(What needs to be done): Taking the listing below, restate word for word each line from the line with "intros [Hs _ Hok _]." to the line with "destruct (length (b_slots", ends included, and stop there.

────────────────────

Lemma own_slot_step names seen s t acc :
  slot_ok names s -> TrieSpec.small (entry_ops (slot_entries (seen ++ [s]))) ->
  TrieSpec.run_ops (entry_ops (slot_entries seen)) = Some t ->
  exists t', own_slot rules (t, acc) s = Some (t', acc ++ [own s]) /\
    TrieSpec.run_ops (entry_ops (slot_entries (seen ++ [s]))) = Some t'.
Proof.
  intros Hs Hsm Hrun. unfold slot_entries in *. rewrite omap_app in *. cbn [omap list_omap] in *.
  unfold own_slot, own, owned_slot. cbn [fst snd]. destruct (slot_entry s) as [e|] eqn:Ee.
  - pose proof (slot_entry_ok names s e Hs Ee) as He.
    destruct (insert_rule_run _ _ t He Hsm Hrun) as (t' & Hi & Ht'). exists t'. split; [|done].
    unfold slot_entry in Ee. destruct (is_domain_op (slot_op s)); [|done].
    apply fmap_Some in Ee as (r & Hr & ->). rewrite Hr. cbn [mbind option_bind fst snd] in *. by rewrite Hi.
  - rewrite app_nil_r in *. exists t. split; [|done]. unfold slot_entry in Ee.
    destruct Hs as (r & op & Hr & _). rewrite Hr in Ee. by destruct (is_domain_op (slot_op s)).
Qed.

Lemma own_slots_run ss names :
  Forall (slot_ok names) ss -> TrieSpec.small (entry_ops (slot_entries ss)) ->
  exists t, foldlM (own_slot rules) (index_empty, []) ss = Some (t, own <$> ss) /\
    TrieSpec.run_ops (entry_ops (slot_entries ss)) = Some t.
Proof.
  intros Hok Hs.
  destruct (foldlM_invariant (fun seen acc => acc.2 = own <$> seen /\
      TrieSpec.run_ops (entry_ops (slot_entries seen)) = Some acc.1)
    (own_slot rules) (index_empty, []) ss) as ([t ss'] & Ht & E & Hrun); [done| |simpl in *; subst; by exists t].
  intros seen s rest [t acc] Hsplit [E Hrun]. simpl in E, Hrun. subst acc.
  destruct (own_slot_step names seen s t (own <$> seen)) as (t' & Hst & Ht'); [| |done|].
  - rewrite Forall_forall in Hok. apply Hok. rewrite Hsplit. set_solver.
  - apply (TrieTheorems.small_app _ (entry_ops (slot_entries rest))). rewrite <- entry_ops_app. unfold slot_entries.
    rewrite <- omap_app, <- app_assoc. by rewrite Hsplit in Hs.
  - rewrite Hst. eexists. split; [done|]. split; [|done]. by rewrite fmap_app.
Qed.

Lemma ascending_sublist {A} (f : A -> nat) (l es : list A) o :
  StronglySorted lt (f <$> es) -> (forall x, x ∈ es -> o <= f x /\ l !! (f x - o) = Some x) ->
  es `sublist_of` l.
Proof.
  revert es o. induction l as [|y l IH]; intros es o Hs Hes.
  { destruct es as [|x es]; [constructor|]. destruct (Hes x ltac:(left)) as [_ H]. by rewrite lookup_nil in H. }
  destruct es as [|x es]; [apply sublist_nil_l|]. cbn in Hs. inversion Hs as [|? ? Hs' Hall]; subst.
  rewrite Forall_forall in Hall. destruct (Hes x ltac:(left)) as [Hle Hx].
  assert (Htail : forall z, z ∈ es -> f x < f z).
  { intros z Hz. apply Hall, list_elem_of_fmap. by exists z. }
  assert (Hnext : forall z, o < f z -> (y :: l) !! (f z - o) = Some z -> S o <= f z /\ l !! (f z - S o) = Some z).
  { intros z Hz H. split; [lia|]. replace (f z - o) with (S (f z - S o)) in H by lia. done. }
  destruct (decide (f x = o)) as [E|Hne].
  - rewrite E, Nat.sub_diag in Hx. injection Hx as ->. apply sublist_skip, (IH es (S o)); [done|].
    intros z Hz. apply Hnext; [specialize (Htail z Hz); lia|]. by apply Hes; right.
  - apply sublist_cons, (IH (x :: es) (S o)); [done|]. intros z Hz. apply Hnext.
    + apply elem_of_cons in Hz as [->|Hz]; [lia|]. specialize (Htail z Hz). lia.
    + by apply Hes.
Qed.

Lemma entry_ops_sublist es es' :
  es `sublist_of` es' -> TrieSpec.small (entry_ops es') -> TrieSpec.small (entry_ops es).
Proof.
  unfold TrieSpec.small. intros Hsub.
  cut (sum_list_with TrieSpec.op_cost (entry_ops es) <= sum_list_with TrieSpec.op_cost (entry_ops es')); [lia|].
  unfold entry_ops, entry_keys. induction Hsub as [|x l k _ IH|x l k _ IH]; [done| |]; cbn [omap list_omap];
    destruct (entry_owned x); cbn [fmap list_fmap sum_list_with]; lia.
Qed.

(** The slots' patterns are among the rules'. *)
Lemma slot_entries_sublist ss names n :
  slots_ok n names ss -> ascending (slot_entries ss) /\ slot_entries ss `sublist_of` rule_entries rules.
Proof.
  intros [Hs _ Hok _].
  assert (Hasc : ascending (slot_entries ss)).
  { unfold ascending, slot_entries. clear Hok. induction ss as [|s ss IH]; [constructor|].
    cbn in Hs. inversion Hs as [|? ? Hs' Hall]; subst. specialize (IH Hs'). cbn [omap list_omap].
    destruct (slot_entry s) as [e|] eqn:Ee; [|done]. cbn [fmap list_fmap]. constructor; [done|].
    assert (Hfst : forall s e, slot_entry s = Some e -> e.1 = rule_index s).
    { clear. intros s e. unfold slot_entry. destruct (is_domain_op _); [|done].
      by intros (r & _ & ->)%fmap_Some. }
    rewrite (Hfst _ _ Ee). rewrite Forall_forall in *. intros x (e' & -> & He')%list_elem_of_fmap.
    apply list_elem_of_omap in He' as (s' & Hs'' & Ee'). rewrite (Hfst _ _ Ee'). apply Hall.
    apply list_elem_of_fmap. by exists s'. }
  split; [done|]. apply (ascending_sublist fst _ _ 0 Hasc). intros e He. split; [lia|]. rewrite Nat.sub_0_r.
  apply list_elem_of_omap in He as (s & Hin & Ee). rewrite Forall_forall in Hok.
  destruct (Hok s Hin) as (r & op & Hr & _ & _ & Ht & _). unfold slot_entry in Ee.
  destruct (is_domain_op _); [|done]. rewrite Hr in Ee. injection Ee as <-. cbn [fst].
  rewrite rule_entries_lookup, Hr. simpl. by rewrite Ht.
Qed.

(** What a finished table looks like, with its slots before the hand-over. *)
Record table_ok (c : CompiledRuleSet) (ss : list CompiledRuleSlot) : Prop := {
  to_slots : slots_ok (length rules) (adapter_names c) ss;
  to_lookup name k : adapter_lookup c !! name = Some k <-> adapter_names c !! k = Some name;
  to_plan : match execution_plan c with
    | LinearScan => slots c = ss
    | DomainIndexed => slots c = own <$> ss /\
        forall host, normal_host host -> index_search (domain_index c) host = Some (first_hit host (slot_entries ss))
    end;
}.

Lemma build_table :
  index_small rules -> exists c ss, build σ rules = Some c /\ table_ok c ss /\ source_rule_count c = length rules.
Proof.
  intros Hsm. destruct (build_loop_ok rules 0 build_start) as (st & Hst & Hslots & Hlook);
    [done|apply build_start_ok|].
  unfold build. rewrite Hst. cbn [mbind option_bind]. unfold select_execution_plan.
  destruct (length (b_slots st) <=? LINEAR_SCAN_RULE_LIMIT).
  { eexists _, (b_slots st). split; [done|]. split; [|done]. by split. }
  destruct (slot_entries_sublist _ _ _ Hslots) as [Hasc Hsub].
  pose proof (entry_ops_sublist _ _ Hsub Hsm) as Hsm'.
  destruct (own_slots_run _ _ (so_slots _ _ _ Hslots) Hsm') as (t & Hown & Hrun).
  destruct (seal_run _ _ Hsm' Hrun) as (t' & b & Hseal & Hrepr).
  rewrite Hown. cbn [mbind option_bind]. rewrite Hseal. cbn [mbind option_bind].
  eexists _, (b_slots st). split; [done|]. split; [|done]. split; [done|done|]. simpl. split; [done|].
  intros host Hh. eapply index_search_spec; [|done|done|done].
  apply Forall_forall. intros e (s & Hin & He)%list_elem_of_omap.
  eapply slot_entry_ok; [|done]. pose proof (so_slots _ _ _ Hslots) as Hok. rewrite Forall_forall in Hok. by apply Hok.
Qed.

(** ** Scanning *)

Section Scan.
Variables (c : CompiledRuleSet) (ss : list CompiledRuleSlot).
Hypothesis Hc : table_ok c ss.

(** What the rule of a slot resolves to. *)
Definition spec_result (s : CompiledRuleSlot) : option CompiledMatchResult :=
  r ← rules !! rule_index s;
  name ← resolve r;
  Some (make_match rules s name (adapter_lookup c !! name)).

Definition eval_of (o : option CompiledMatchResult) : SlotEval :=
  match o with Some r => Hit r | None => Missed end.

Fixpoint scan_list (es : list (option CompiledMatchResult)) :
    option CompiledMatchResult * list CompiledMatchResult :=
  match es with
  | [] => (None, [])
  | None :: es => scan_list es
  | Some r :: es =>
      match check probe (r_adapter_name r) with
      | Usable => (Some r, [])
      | Pass => scan_list es
      | Missing => let '(o, k) := scan_list es in (o, r :: k)
      end
  end.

────────────────────

(Result of this task):
  intros [Hs _ Hok _].
  assert (Hasc : ascending (slot_entries ss)).
  { unfold ascending, slot_entries. clear Hok. induction ss as [|s ss IH]; [constructor|].
    cbn in Hs. inversion Hs as [|? ? Hs' Hall]; subst. specialize (IH Hs'). cbn [omap list_omap].
    destruct (slot_entry s) as [e|] eqn:Ee; [|done]. cbn [fmap list_fmap]. constructor; [done|].
    assert (Hfst : forall s e, slot_entry s = Some e -> e.1 = rule_index s).
    { clear. intros s e. unfold slot_entry. destruct (is_domain_op _); [|done].
      by intros (r & _ & ->)%fmap_Some. }
    rewrite (Hfst _ _ Ee). rewrite Forall_forall in *. intros x (e' & -> & He')%list_elem_of_fmap.
    apply list_elem_of_omap in He' as (s' & Hs'' & Ee'). rewrite (Hfst _ _ Ee'). apply Hall.
    apply list_elem_of_fmap. by exists s'. }
  split; [done|]. apply (ascending_sublist fst _ _ 0 Hasc). intros e He. split; [lia|]. rewrite Nat.sub_0_r.
  apply list_elem_of_omap in He as (s & Hin & Ee). rewrite Forall_forall in Hok.
  destruct (Hok s Hin) as (r & op & Hr & _ & _ & Ht & _). unfold slot_entry in Ee.
  destruct (is_domain_op _); [|done]. rewrite Hr in Ee. injection Ee as <-. cbn [fst].
  rewrite rule_entries_lookup, Hr. simpl. by rewrite Ht.
Qed.

(** What a finished table looks like, with its slots before the hand-over. *)
Record table_ok (c : CompiledRuleSet) (ss : list CompiledRuleSlot) : Prop := {
  to_slots : slots_ok (length rules) (adapter_names c) ss;
  to_lookup name k : adapter_lookup c !! name = Some k <-> adapter_names c !! k = Some name;
  to_plan : match execution_plan c with
    | LinearScan => slots c = ss
    | DomainIndexed => slots c = own <$> ss /\
        forall host, normal_host host -> index_search (domain_index c) host = Some (first_hit host (slot_entries ss))
    end;
}.

Lemma build_table :
  index_small rules -> exists c ss, build σ rules = Some c /\ table_ok c ss /\ source_rule_count c = length rules.
Proof.
  intros Hsm. destruct (build_loop_ok rules 0 build_start) as (st & Hst & Hslots & Hlook);
    [done|apply build_start_ok|].
  unfold build. rewrite Hst. cbn [mbind option_bind]. unfold select_execution_plan.
  destruct (length (b_slots st) <=? LINEAR_SCAN_RULE_LIMIT).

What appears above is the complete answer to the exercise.